- _Problem to solve_: Within the listing below, please copy exactly the lines between the line holding "From Stdlib Require" and the line holding "NilZero.string_of_int (Z.to_int n).", inclusive.
━━━━━━━━
(* ===== verification/L3Scope.v ===== *)
(** Names and evaluation: what the scopes of lowering (src/crates/brix-lower/src/l3_v2.rs, Stage A)
    promise the evaluator. An expression whose names are in scope never meets an unbound one,
    whatever its budget, with helpers or without. *)
From S2P Require Import Prelude Text IntCodec Canon CanonLaws Encoding Decimal DecimalMath Values FloatMath L3Value Evidence L3Eval L3Laws Syntax L3Lower.

(** * Scopes of sub-expressions *)

Section scopes.
Context (lets rules functions : gset string).
Abbreviation ok := (scoped lets rules functions).

Definition reads_scoped (locals : gset string) (e : L3ExprV2) : Prop :=
  match e with
  | EInt n => i64_ok n
  | ELetRef name => name ∈ locals ∨ name ∈ lets
  | ERuleFact rule => rule ∈ rules
  | ECall func _ => func ∈ functions
  | _ => True
  end.

Lemma forallb_plain locals l : forallb (ok locals) l = true ↔ ∀ bs e, (bs, e) ∈ plain l → ok (bs ∪ locals) e = true.
Proof.
  rewrite forallb_forall. setoid_rewrite <-list_elem_of_In. split; [intros H bs e [-> He]%elem_of_plain; rewrite union_empty_l_L; by apply H|].
  intros H e He. rewrite <-(union_empty_l_L locals). apply H. by apply elem_of_plain.
Qed.
Lemma generated_scoped gens w y names locals :
  ok (names ∪ locals) (EComprehension gens w y) = true ↔ ∀ bs e, (bs, e) ∈ generated gens w y names → ok (bs ∪ locals) e = true.
Proof.
  revert names. induction gens as [|[b s] gens IH]; intros names; cbn [scoped generated].
  - rewrite andb_true_iff. split.
    + intros [Hw Hy] bs e (e' & [= -> ->] & He)%list_elem_of_fmap. apply elem_of_app in He as [He|He]; [destruct w as [w|]; [|by apply elem_of_nil in He]|]; by apply list_elem_of_singleton in He as ->.
    + intros H. split; [destruct w as [w|]; [|done]|]; apply H; apply (list_elem_of_fmap_2 (λ e, (names, e))); [by left|apply elem_of_app; right; by left].
  - rewrite andb_true_iff. specialize (IH ({[b]} ∪ names)). cbn [scoped] in IH. rewrite <-(assoc_L (∪)) in IH. rewrite IH. setoid_rewrite elem_of_cons. split.
    + intros [Hs H] bs e [[= -> ->]|He]; [done|by apply H].
    + intros H. split; [apply H; by left|]. intros bs e He. apply H. by right.
Qed.
Lemma scoped_unfold locals e : ok locals e = true ↔ reads_scoped locals e ∧ ∀ bs e', (bs, e') ∈ subterms e → ok (bs ∪ locals) e' = true.
Proof.
  assert (∀ b (P : Prop), (b = true ↔ P) → b = true ↔ True ∧ P) as Htrue by (intros b P ->; tauto).
  assert (∀ l, forallb (λ f : string * L3ExprV2, ok locals f.2) l = true ↔ ∀ bs e', (bs, e') ∈ plain l.*2 → ok (bs ∪ locals) e' = true) as Hfields.
  { intros l. rewrite <-forallb_plain. induction l as [|a l IH]; cbn; [done|]. by rewrite !andb_true_iff, IH. }
  assert (∀ a, ok locals a = true ↔ ∀ bs e', (bs, e') ∈ plain [a] → ok (bs ∪ locals) e' = true) as H1 by (intros a; rewrite <-forallb_plain; cbn; by rewrite andb_true_r).
  assert (∀ a b, ok locals a && ok locals b = true ↔ ∀ bs e', (bs, e') ∈ plain [a; b] → ok (bs ∪ locals) e' = true) as H2 by (intros a b; rewrite <-forallb_plain; cbn; by rewrite andb_true_r).
  assert (∀ a x b, ok locals a && ok ({[x]} ∪ locals) b = true ↔ ∀ bs e', (bs, e') ∈ [(∅, a); ({[x]}, b)] → ok (bs ∪ locals) e' = true) as H3.
  { intros a x b. rewrite andb_true_iff. setoid_rewrite elem_of_cons. setoid_rewrite list_elem_of_singleton. split.
    - intros [Ha Hb] bs e' [[= -> ->]|[= -> ->]]; [by rewrite union_empty_l_L|done].
    - intros H. split; [rewrite <-(union_empty_l_L locals); apply H; by left|apply H; by right]. }
  assert (∀ b (P : Prop), (b = true ↔ P) → b = true ↔ P ∧ ∀ bs e', (bs, e') ∈ plain [] → ok (bs ∪ locals) e' = true) as Hleaf.
  { intros b P ->. split; [|by intros [? _]]. intros ?. split; [done|]. by intros bs e' ?%elem_of_nil. }
  destruct e; cbn [scoped subterms reads_scoped subexprs]; try (apply Htrue; first [apply forallb_plain|apply Hfields|apply H1|apply H2|apply H3]);
    try (apply Hleaf; first [apply bool_decide_eq_true|tauto]).
  - apply Hleaf. by rewrite orb_true_iff, !bool_decide_eq_true.
  - apply Htrue. rewrite andb_true_iff, forallb_forall. setoid_rewrite elem_of_cons. setoid_rewrite list_elem_of_fmap. split.
    + intros [Hs Ha] bs e' [[= -> ->]|(a & [= -> ->] & Hin)]; [by rewrite union_empty_l_L|]. specialize (Ha a). rewrite <-list_elem_of_In in Ha. specialize (Ha Hin). by destruct (a.1).
    + intros H. split; [rewrite <-(union_empty_l_L locals); apply H; by left|]. intros a Hin%list_elem_of_In. specialize (H (arm_names a.1) a.2). destruct (a.1) eqn:E; apply H; right; exists a; by rewrite E.
  - by rewrite andb_true_iff, bool_decide_eq_true, forallb_plain.
  - apply Htrue. pose proof (generated_scoped generators where_clause e ∅ locals) as Hg. rewrite union_empty_l_L in Hg. exact Hg.
Qed.

End scopes.

(** More names in scope do no harm. *)
Lemma scoped_more lets rules functions lets' rules' functions' e : lets ⊆ lets' → rules ⊆ rules' → functions ⊆ functions' →
  ∀ locals locals', locals ⊆ locals' → scoped lets rules functions locals e = true → scoped lets' rules' functions' locals' e = true.
Proof.
  intros H1 H2 H3. remember (height e) as n eqn:E. revert e E. induction (lt_wf n) as [n _ IH]. intros e -> locals locals' Hl.
  rewrite (scoped_unfold lets), (scoped_unfold lets'). intros [Hr Hs]. split.
  - destruct e; try exact Hr; cbn in *; [|by apply H2|by apply H3]. destruct Hr as [?|?]; [left; by apply Hl|right; by apply H1].
  - intros bs e' He. eapply (IH (height e')); [by eapply height_subexprs, subterms_subexprs|done| |by apply Hs]. set_solver.
Qed.

(** * Evaluation *)

Section bound_evaluation.
Context `{ValueLayout, DebugText}.

(** No fault is an unbound name, and what is returned satisfies the postcondition. *)
Definition R_bound : relation := λ A Q m _, ∀ b, match m b with Done (Ok a, _) => Q a | Done (Err e, _) => ¬ unbound e | _ => True end.

Lemma budget_fault_bound f : budget_fault f → ¬ unbound f.
Proof. destruct f; cbn; tauto. Qed.
Lemma R_bound_charge (op : Charge) : (∀ b f b', op b = (Err f, b') → budget_fault f) → R_bound unit (λ _, True) (charge op) (charge op).
Proof. intros Hop [b|]; [|done]. unfold charge. destruct (op b) as [[[]|f] b'] eqn:E; [done|]. by eapply budget_fault_bound, Hop. Qed.

#[local] Instance R_bound_closed : Closed False R_bound.
Proof.
  assert (∀ A B (Q : A → Prop) (Q' : B → Prop) m m' f f', R_bound A Q m m' → (∀ a, Q a → R_bound B Q' (f a) (f' a)) → R_bound B Q' (m ≫= f) (m' ≫= f')) as Hbind.
  { intros A B Q Q' m m' f f' Hm Hf b. specialize (Hm b). unfold mbind, Eval_bind. destruct (m b) as [[[a|e] b']| |]; [by apply Hf|done..]. }
  split; [by intros A Q a Ha b|by intros A Q e He b Hu; apply He|exact Hbind| | | | |].
  - intros A Q Q' m m' Hm Hq b. specialize (Hm b). destruct (m b) as [[[a|e] b']| |]; auto.
  - apply R_bound_charge, tick_fault.
  - intros n y. apply R_bound_charge, allocation_fault.
  - intros v d [b|]; [|done]. unfold charge_value. destruct (iterate _ _ _) as [[[count bytes]|f]| |] eqn:E; [done| |done|done].
    apply iterate_final in E as [t Ht]. by eapply budget_fault_bound, walk_fault.
  - intros A B Q Q' func n y m m' f Hm Hf. eapply (Hbind _ _ (λ _, True)).
    { apply R_bound_charge. intros b g b'. unfold enter_call. by case_decide; intros [= <- _]. }
    intros _ _. eapply (Hbind _ _ (λ _, True)); [apply R_bound_charge, allocation_fault|]. intros _ _. eapply (Hbind _ _ Q _ _ m'); [|exact Hf].
    intros b. specialize (Hm b). unfold leaving_call. destruct (m b) as [[[a|e] [b'|]]| |]; done.
Qed.

(** An expression whose names an environment has, with helpers whose bodies read their parameters. *)
Definition covers (env : EvalEnv) (e : L3ExprV2) : Prop :=
  scoped (dom (lets env) ∪ dom (inputs env)) (dom (facts env)) (dom (functions env)) (dom (locals env)) e = true.
Definition helpers_closed (env : EvalEnv) : Prop :=
  ∀ func def, functions env !! func = Some def → scoped ∅ ∅ (dom (functions env)) (list_to_set (params def).*1) (f_body def) = true.

Lemma dom_zip_locals {A} (ks : list string) (vs : list A) (m : gmap string A) : length vs = length ks →
  dom (fold_left (λ m p, <[p.1 := p.2]> m) (zip ks vs) m) = list_to_set ks ∪ dom m.
Proof.
  revert vs m. induction ks as [|k ks IH]; intros [|v vs] m Hl; try done; cbn; [set_solver|]. rewrite IH by (by injection Hl). rewrite dom_insert_L. set_solver.
Qed.
Lemma covers_reads env e : covers env e → reads_bound e env.
Proof.
  intros [Hr _]%scoped_unfold. destruct e; try done; cbn in *; [|by apply elem_of_dom in Hr..]. unfold lookup_name.
  destruct (locals env !! name) eqn:E1; [by eexists|]. destruct (lets env !! name) eqn:E2; [by eexists|].
  apply not_elem_of_dom in E1, E2. destruct Hr as [?|[?|?]%elem_of_union]; [done|done|by apply elem_of_dom].
Qed.
Lemma covers_sub env e0 env' bs e : covers env e0 → (bs, e) ∈ subterms e0 → scope False env env' → bs ⊆ dom (locals env') → covers env' e.
Proof.
  intros [_ Hs]%scoped_unfold He (E1 & E2 & E3 & E4 & _ & _ & _ & Hd & _) Hb. unfold covers. rewrite E1, E2, E3, E4.
  eapply scoped_more; [done..| |by apply Hs]. set_solver.
Qed.

Lemma bound_internal fuel : ∀ e env cf, covers env e → helpers_closed env → R_bound _ (λ _, True) (eval_internal fuel e env cf) (eval_internal fuel e env cf).
Proof.
  induction fuel as [|fuel IH]; intros e env cf He Hh b; [done|]. rewrite eval_internal_S. unfold mbind, Eval_bind.
  pose proof (R_bound_charge (enter cf) (enter_fault cf) b) as Hc. destruct (charge (enter cf) b) as [[[[]|f] b1]| |]; try done.
  assert (R_bound _ (vok False) (eval_internal_body (eval_internal fuel) e env cf) (eval_internal_body (eval_internal fuel) e env cf)) as Hb.
  { apply (closed_body False R_bound False); [| |right; by apply covers_reads|apply env_vok_false|done].
    - intros bs e' env' cf' Hin Hs Hbs. eapply closed_weaken; [apply IH; [by eapply covers_sub|]|by intros ? _ []].
      destruct Hs as (_ & _ & _ & Hs & _). unfold helpers_closed. by rewrite Hs.
    - intros func def vals cf' Hdef Hv Hl. eapply closed_weaken; [apply IH; [|exact Hh]|by intros ? _ []].
      unfold covers. cbn. rewrite dom_zip_locals by (by rewrite length_fmap). rewrite !dom_empty_L, !union_empty_r_L. by eapply Hh. }
  specialize (Hb b1). unfold leaving. destruct (eval_internal_body _ e env cf b1) as [[[a|f] [b'|]]| |]; done.
Qed.

Lemma flush_fault b f b' : flush_run_work b = (Err f, b') → budget_fault f.
Proof. unfold flush_run_work. intros H1. repeat case_match; simplify_eq/=; done. Qed.
Lemma budgeted_bound fuel e env max counter r c : covers env e → helpers_closed env → budgeted fuel e env max counter = Done (r, c) → bound r.
Proof.
  intros He Hh. unfold budgeted. match goal with |- context [eval_internal fuel e env None ?b] => pose proof (bound_internal fuel e env None He Hh b) as Hb end.
  destruct (eval_internal _ _ _ _ _) as [[[v|f] [b|]]| |]; try done; [|intros [= <- _]; by apply bound_err].
  destruct (flush_run_work b) as [[[]|f] b'] eqn:E; intros [= <- _]; [done|]. by eapply bound_err, budget_fault_bound, flush_fault.
Qed.
Lemma with_budget_bound stack e env max counter r c : covers env e → helpers_closed env → eval_with_budget stack e env max counter = Done (r, c) → bound r.
Proof.
  intros He Hh. destruct (with_budget_ample stack e env max counter) as [->|[->|(_ & _ & f & Hf & ->)]]; [done|by apply budgeted_bound|].
  intros [= <- _]. by apply bound_err, budget_fault_bound.
Qed.
Lemma eval_bound stack e env counter r c : covers env e → helpers_closed env → eval stack e env counter = Done (r, c) → bound r.
Proof.
  intros He Hh [[E _]|(r' & E & ->)]%eval_cases.
  - pose proof (bound_internal (height e) e env None He Hh None) as Hb. rewrite E in Hb. destruct r as [v|f]; [done|by apply bound_err].
  - apply with_budget_bound in E; [|done..]. apply bound_bind; [done|by intros ? ?].
Qed.

(** C9: Names in scope are never unbound. Where the environment has every name an expression reads
    (its [let]s, inputs and locals, facts, helpers), and each helper's body reads its parameters and
    calls helpers only, no evaluation, with any budget and any stack, ends in an unbound name:
    binders of list forms, of comprehensions and of match arms are in scope where they are read. *)
Theorem scoped_evaluation_bound e env : covers env e → helpers_closed env →
  (∀ stack counter r c, eval stack e env counter = Done (r, c) → ∀ name, r ≠ Err (Unbound name)) ∧
  (∀ stack max counter r c, eval_with_budget stack e env max counter = Done (r, c) → ∀ name, r ≠ Err (Unbound name)).
Proof.
  intros He Hh. split; intros; intros ->; [by eapply (eval_bound stack e env)|by eapply (with_budget_bound stack e env)].
Qed.
End bound_evaluation.

#[local] Instance demo_scope_layout : ValueLayout := demo_layout.
#[local] Instance demo_scope_text : DebugText := demo_text.
Definition demo_pairs : L3ExprV2 :=
  EComprehension [("x", EListLit [EInt 1; EInt 2]); ("y", EListLit [ELetRef "x"; EInt 5])]%string (Some (ECmp CLt (ELetRef "x") (ELetRef "y")))
    (ECall "down" [ELetRef "x"]).
Lemma scoped_evaluation_bound_witness : eval ample demo_pairs demo_env None = Done (Ok (VList [VInt 0; VInt 0]), None) ∧
  eval ample (ELetRef "z") demo_env None = Done (Err (Unbound "z"), None) ∧ ∀ name, Ok (VList [VInt 0; VInt 0]) ≠ Err (Unbound name).
Proof.
  assert (eval ample demo_pairs demo_env None = Done (Ok (VList [VInt 0; VInt 0]), None)) as E by (vm_compute; reflexivity).
  split; [exact E|]. split; [vm_compute; reflexivity|].
  assert (covers demo_env demo_pairs) as Hc by (vm_compute; reflexivity).
  assert (helpers_closed demo_env) as Hh.
  { intros func def Hf. change (functions demo_env) with (<["down"%string := demo_countdown]> ∅ : gmap string L3FunctionDef) in Hf. apply lookup_insert_Some in Hf as [[<- <-]|[_ Hf]]; [vm_compute; reflexivity|by rewrite lookup_empty in Hf]. }
  apply (proj1 (scoped_evaluation_bound demo_pairs demo_env Hc Hh) ample None _ None E).
Defined.
(** What a rule returns: at most one finding, with a severity of the
    docstring. *)
Definition rule_output_ok (r : list Finding) : Prop :=
  (length r ≤ 1)%nat ∧ ∀ f, f ∈ r → severity f ∈ severities.

(** * Properties *)

(** ** The computation monad *)

Lemma trace_bind_Forall {A B} (P : Event → Prop) (m : M A) (k : A → M B) :
  Forall P (trace m) → (∀ a, Forall P (trace (k a))) → Forall P (trace (bind m k)).
Proof.
  intros Hm Hk. destruct m as [t [a| |]]; simpl in *; try assumption.
  specialize (Hk a). destruct (k a) as [t' r]. simpl in *.
  apply Forall_app; auto.
Qed.

Lemma trace_for_each_Forall {A S} (P : Event → Prop) (l : list A) (body : S → A → M S) :
  (∀ s x, x ∈ l → Forall P (trace (body s x))) →
  ∀ s, Forall P (trace (for_each l body s)).
Proof.
  induction l as [|x l IH]; intros Hb s; simpl.
  - constructor.
  - apply trace_bind_Forall.
    + apply Hb. left.
    + intros s'. apply IH. intros s0 y Hy. apply Hb. by right.
Qed.

Lemma bind_Ok_inv {A B} (m : M A) (k : A → M B) t b :
  bind m k = (t, Ok b) →
  ∃ t1 a t2, m = (t1, Ok a) ∧ k a = (t2, Ok b) ∧ t = t1 ++ t2.
Proof.
  destruct m as [t1 [a| |]]; simpl; try discriminate.
  destruct (k a) as [t2 r] eqn:E. intros [= <- ->]. eauto 6.
Qed.

Lemma result_bind_Ok_inv {A B} (m : M A) (k : A → M B) b :
  result (bind m k) = Ok b → ∃ a, result m = Ok a ∧ result (k a) = Ok b.
Proof.
  destruct m as [t1 [a| |]]; simpl; try discriminate.
  destruct (k a) as [t2 r] eqn:E. simpl. intros ->. exists a. by rewrite E.
Qed.

Lemma result_bind_Ok {A B} (m : M A) (k : A → M B) a :
  result m = Ok a → result (bind m k) = result (k a).
Proof.
  destruct m as [t1 r]; simpl. intros ->. simpl. by destruct (k a).
Qed.

Lemma trace_bind_Ok {A B} (m : M A) (k : A → M B) a :
  result m = Ok a → trace (bind m k) = trace m ++ trace (k a).
Proof.
  destruct m as [t1 r]; simpl. intros ->. simpl. by destruct (k a).
Qed.

(** ** [pop] *)

Lemma pop_snoc {A} (l : list A) (x : A) : pop (l ++ [x]) = Some (x, l).
Proof.
  induction l as [|y l IH]; simpl; [done|].
  rewrite IH. by destruct (l ++ [x]) eqn:E; [destruct l; discriminate|].
Qed.

Lemma pop_Some {A} (l r : list A) (x : A) : pop l = Some (x, r) → l = r ++ [x].
Proof.
  destruct (decide (l = [])) as [->|Hne]; [discriminate|].
  destruct (exists_last Hne) as (r' & x' & ->).
  rewrite pop_snoc. by intros [= -> ->].
Qed.

Lemma pop_None {A} (l : list A) : pop l = None → l = [].
Proof.
  destruct (decide (l = [])) as [->|Hne]; [done|].
  destruct (exists_last Hne) as (r' & x' & ->).
  by rewrite pop_snoc.
Qed.

(** ** The cycle search *)

Section CycleSearch.

Context `{Q : Querying}.

Implicit Types (graph : Graph) (origin root : Node) (stack explored : list Node).
(** * ResPredAI website: the publication feed renderer, the citation copy
      and the header scroll handler of [js/main.js]

    The development embeds the functions of [js/main.js] that carry
    behaviour of their own: [escapeHtml], [createPublicationCard],
    [loadPublications], [showToast], [copyToClipboard] and the scroll
    handler installed by [initHeaderScroll].

    Strings are [string]; a character stands for one code unit below 256.
    Values read from the JSON feed are the primitive JavaScript values.
    Numbers are the integers, printed in decimal. *)

From Stdlib Require Import String Ascii List ZArith Lia Bool DecimalString.
Import ListNotations.

Local Open Scope string_scope.

(* ================================================================== *)
(** ** JavaScript values and their coercions *)

Module Js.

Inductive value : Type :=
| Undefined
| Null
| Boolean (b : bool)
| Number (n : Z)
| Str (s : string).

(** [ToBoolean]: what [!v], [v ? a : b] and [v || w] test. *)
Definition truthy (v : value) : bool :=
  match v with
  | Undefined | Null => false
  | Boolean b => b
  | Number n => negb (n =? 0)%Z
  | Str s => negb (s =? "")
  end.

(** [Number n] stands for the integers a JSON feed writes out digit by
    digit, those of magnitude below 2^53, which JavaScript holds exactly
    and prints in plain decimal. Fractions and larger numbers have no
    value here. *)
Definition number_to_string (n : Z) : string :=
  NilZero.string_of_int (Z.to_int n).

(** [ToString], as applied by ['...' + v] and by the [textContent]
    setter. *)
Definition to_string (v : value) : string :=
  match v with
  | Undefined => "undefined"
  | Null => "null"
  | Boolean true => "true"
  | Boolean false => "false"
  | Number n => number_to_string n
  | Str s => s
  end.

(** [v || w] *)
Definition or_else (v w : value) : value :=
  if truthy v then v else w.

End Js.

(* ================================================================== *)
(** ** Serialising a text node

    [div.textContent = text; return div.innerHTML] gives the text of the
    single text node of [div] as the HTML fragment serialiser writes it:
    [&], [<], [>] and the no-break space are replaced by references, every
    other character is copied (quotes too, as this is not an attribute). *)

Module Html.

Definition nbsp : ascii := ascii_of_nat 160.

Definition escape_char (c : ascii) : string :=
  if (c =? "&")%char then "&amp;"
  else if (c =? "<")%char then "&lt;"
  else if (c =? ">")%char then "&gt;"
  else if (c =? nbsp)%char then "&nbsp;"
  else String c "".

Fixpoint escape_text (s : string) : string :=
  match s with
  | "" => ""
  | String c r => escape_char c ++ escape_text r
  end.

End Html.

(* ================================================================== *)
(** ** The publication record and its card *)

Record paper : Type := {
  title : Js.value;
  authors : Js.value;
  journal : Js.value;
  year : Js.value;
  doi : Js.value;
  url : Js.value
}.

(** [escapeHtml(text)] *)
Definition escapeHtml (text : Js.value) : string :=
  if negb (Js.truthy text) then ""
  else Html.escape_text (Js.to_string text).

(** The literals of the source are written here with ['] where the source
    has a double quote inside a single-quoted literal (the source literals
    hold no ['] of their own); [lit] puts the double quotes back. *)
Definition dquote : ascii := "034"%char.

Fixpoint lit (s : string) : string :=
  match s with
  | "" => ""
  | String c r => String (if (c =? "'")%char then dquote else c) (lit r)
  end.

(** [createPublicationCard(paper, index)]. The line continuations of the
    source leave the indentation of the following line in the string and no
    line break. *)
Definition createPublicationCard (p : paper) (index : nat) : string :=
  let delay := (100 + Z.of_nat index * 100)%Z in
  let doiUrl :=
    if Js.truthy (doi p)
    then Js.Str ("https://doi.org/" ++ Js.to_string (doi p))
    else Js.or_else (url p) (Js.Str "#") in
  lit "        <article class='publication-card' data-aos='fade-up' data-aos-delay='"
  ++ Js.number_to_string delay ++ lit "'>"
  ++ lit "            <h4>" ++ escapeHtml (title p) ++ lit "</h4>"
  ++ lit "            <p class='authors'>" ++ escapeHtml (authors p) ++ lit "</p>"
  ++ lit "            <p class='venue'>" ++ escapeHtml (journal p) ++ lit ", "
  ++ escapeHtml (year p) ++ lit "</p>"
  ++ lit "            "
  ++ (if Js.truthy (doi p)
      then lit "<a href='" ++ Js.to_string doiUrl
           ++ lit "' class='doi-link' target='_blank' rel='noopener'>"
           ++ lit "                <svg xmlns='http://www.w3.org/2000/svg' viewBox='0 0 24 24' fill='none' stroke='currentColor' stroke-width='2' width='14' height='14'>"
           ++ lit "                    <path d='M18 13v6a2 2 0 0 1-2 2H5a2 2 0 0 1-2-2V8a2 2 0 0 1 2-2h6'/>"
           ++ lit "                    <polyline points='15 3 21 3 21 9'/>"
           ++ lit "                    <line x1='10' y1='14' x2='21' y2='3'/>"
           ++ lit "                </svg>"
           ++ lit "                DOI: " ++ escapeHtml (doi p)
           ++ lit "            </a>"
      else "")
  ++ lit "        </article>"
  ++ lit "    ".

(** the text [escapeHtml] escapes: nothing for a falsy value *)
Definition shown (v : Js.value) : string :=
  if Js.truthy v then Js.to_string v else "".

(** a record in which every field that [escapeHtml] or the [doi] test
    finds falsy holds the empty string instead *)
Definition blank (v : Js.value) : Js.value :=
  if Js.truthy v then v else Js.Str "".

Definition blank_missing (p : paper) : paper :=
  {| title := blank (title p); authors := blank (authors p);
     journal := blank (journal p); year := blank (year p);
     doi := blank (doi p); url := url p |}.

(* ================================================================== *)
(** ** Reading markup back: the tokenizer behind [innerHTML = html]

    Assigning to [container.innerHTML] runs the HTML tokenizer over the
    string. The states a card can reach are modelled after the HTML
    standard (13.2.5): data, tag open, end tag open, tag name, the attribute
    states with quoted values, self-closing start tag, and named character
    references closed by a semicolon. Where the standard leaves this subset
    (comments, unquoted values, other references, elements whose content is
    not tokenized as markup, a tag cut by the end of input) the model
    answers [None], so every [Some] is what the standard prescribes.

    Input-stream preprocessing is folded in: a carriage return reads as a
    line feed, and a line feed right after it is skipped (the flag of the
    data and attribute value states). U+0000 in text is dropped, as the tree
    builder does inside the body. *)

Module Markup.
━━━━━━━━
- _Written answer_:
From Stdlib Require Import String Ascii List ZArith Lia Bool DecimalString.
Import ListNotations.

Local Open Scope string_scope.

(* ================================================================== *)
(** ** JavaScript values and their coercions *)

Module Js.

Inductive value : Type :=
| Undefined
| Null
| Boolean (b : bool)
| Number (n : Z)
| Str (s : string).

(** [ToBoolean]: what [!v], [v ? a : b] and [v || w] test. *)
Definition truthy (v : value) : bool :=
  match v with
  | Undefined | Null => false
  | Boolean b => b
  | Number n => negb (n =? 0)%Z
  | Str s => negb (s =? "")
  end.

(** [Number n] stands for the integers a JSON feed writes out digit by
    digit, those of magnitude below 2^53, which JavaScript holds exactly
    and prints in plain decimal. Fractions and larger numbers have no
    value here. *)
Definition number_to_string (n : Z) : string :=
  NilZero.string_of_int (Z.to_int n).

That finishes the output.